Suzanne WeissA Woman Among Warlords: The Extraordinary Story of an Afghan Who Dared to Raise Her Voice, by Malalai Joya, with Derrick O’Keefe. Scribner, 2009.

Afghan social activist and writer Malalai Joya is the voice of another, hidden Afghanistan – the partisans of independence, democracy, and human rights that have no voice under the corrupt U.S.-sponsored regime of Hamid Karzai.

She has survived multiple assassination attempts for her outspoken advocacy of women’s rights and withdrawal of U.S., Canadian, and other NATO armed forces. She believes the people of Afghanistan, especially the women, can organize the struggle for fundamental rights such as health care, education, control of their bodies and their lives – but only when the foreign occupiers leave their country.

Her book challenges us all to redouble efforts for this goal. Written from the heart and from profound experience, it tells us the story of war and warlordism in Afghanistan, and how it has devastated the fabric of life there.

Tradition of resistance

Joya tells us of her background as an inquisitive child in a family and community with a tradition of centuries of resistance to foreign occupiers. She was named after a national hero, Malalai of Maiwand, who rallied Afghan forces to win a decisive victory over British invaders in 1880, sacrificing her life in the famous Battle of Maiwand.

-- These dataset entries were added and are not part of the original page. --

Lemma part_spec_part fuel depth dt :
  (depth <= MAX_DEPTH)%nat -> (MAX_DEPTH < fuel + depth)%nat -> part_spec depth (part raw fuel depth dt).
Proof.
  revert depth dt. induction fuel as [|fuel IH]; intros depth dt Hd Hf range n Hr Hn; [lia|]. cbn [part].
  apply wp_bind, wp_modify, wp_bind, wp_header_end; [done|]. intros h Hh. cbv zeta.
  apply wp_bind, wp_fields; [simpl; lia|]. intros fs. cbv zeta. apply wp_bind, wp_get. cbv beta zeta.
  pose proof (described_ok range h fs dt Hh) as (Hwf & Hext & Hc & Hdep & Hbody & Hhead & Hch & Hmsg).
  set (p := described _ _ _ _) in *. clearbody p. cbv zeta in *.
  assert (Hleaf : forall k, tree_of range depth n (set_lines k p) (S n)).
  { intros k. inversion Hwf. unfold tree_of. rewrite node_count_unfold, node_depth_unfold. simpl.
    rewrite Hch, Hmsg. simpl. split_and!; auto; try lia. constructor; simpl; auto. }
  assert (Hplain : tree_of range depth n p (S n)) by (unfold tree_of; rewrite Hc, Hdep; split_and!; auto; lia).
  assert (Htext : wp (bytes ← index raw (h, range.2); mret (set_lines (count_lines bytes) p))
    (tree_of range depth n) (fun _ => False) (S n)).
  { apply wp_bind, wp_index; [simpl; lia|]. apply wp_ret, Hleaf. }
  destruct (bool_decide (MAX_DEPTH <= depth)%nat || bool_decide (MAX_PARTS <= S n)%nat) eqn:Edeep;
    rewrite ?andb_false_r, ?andb_true_r; simpl.
  { clear Edeep. by case_bool_decide; [|apply wp_ret]. }
  apply orb_false_iff in Edeep as [Edepth%bool_decide_eq_false Eparts%bool_decide_eq_false].
  destruct (is_multipart p).
  { rewrite <- Hext. apply wp_multipart; auto; [|lia..|].
    - intros dt'. apply IH; lia.
    - rewrite Hbody. simpl. lia. }
  destruct (_ && _); [|by case_bool_decide; [|apply wp_ret]].
  apply wp_bind. eapply wp_mono; [..|apply IH; [lia.. | simpl; lia | lia]]; [|done].
  intros m n' (Hm & Hmext & Hn' & Hcount & Hdepth). apply wp_bind, wp_index; [simpl; lia|]. apply wp_ret.
  inversion Hwf. unfold tree_of. rewrite node_count_unfold, node_depth_unfold. simpl. rewrite Hch. simpl.
  split_and!; auto; try lia. constructor; simpl; auto.
  intros m' [= <-]. by rewrite Hbody.
Qed.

Joya chronicles her family’s suffering under the Soviet occupation of Afghanistan, which began in 1979 when she was still an infant in her mother’s arms. During these years, millions of Afghans fled for their lives to the neighboring countries of Iran and Pakistan. Most refugees settled in detention camps that, Joya says, are akin to “concentration camps, designed to humiliate and break the Afghan national spirit and pride.” 

Joya's father, an important influence in her life, insisted that she and her siblings be educated. This led the family to move from Iran to Pakistan, where she was able to attend the Watan School for Afghan refugees in Quetta. It was there that she first got acquainted with the Revolutionary Women's Association of Afghanistan (RAWA) founded by Meena, a social activist who was martyred in 1987. (See www.rawa.org/meena.html)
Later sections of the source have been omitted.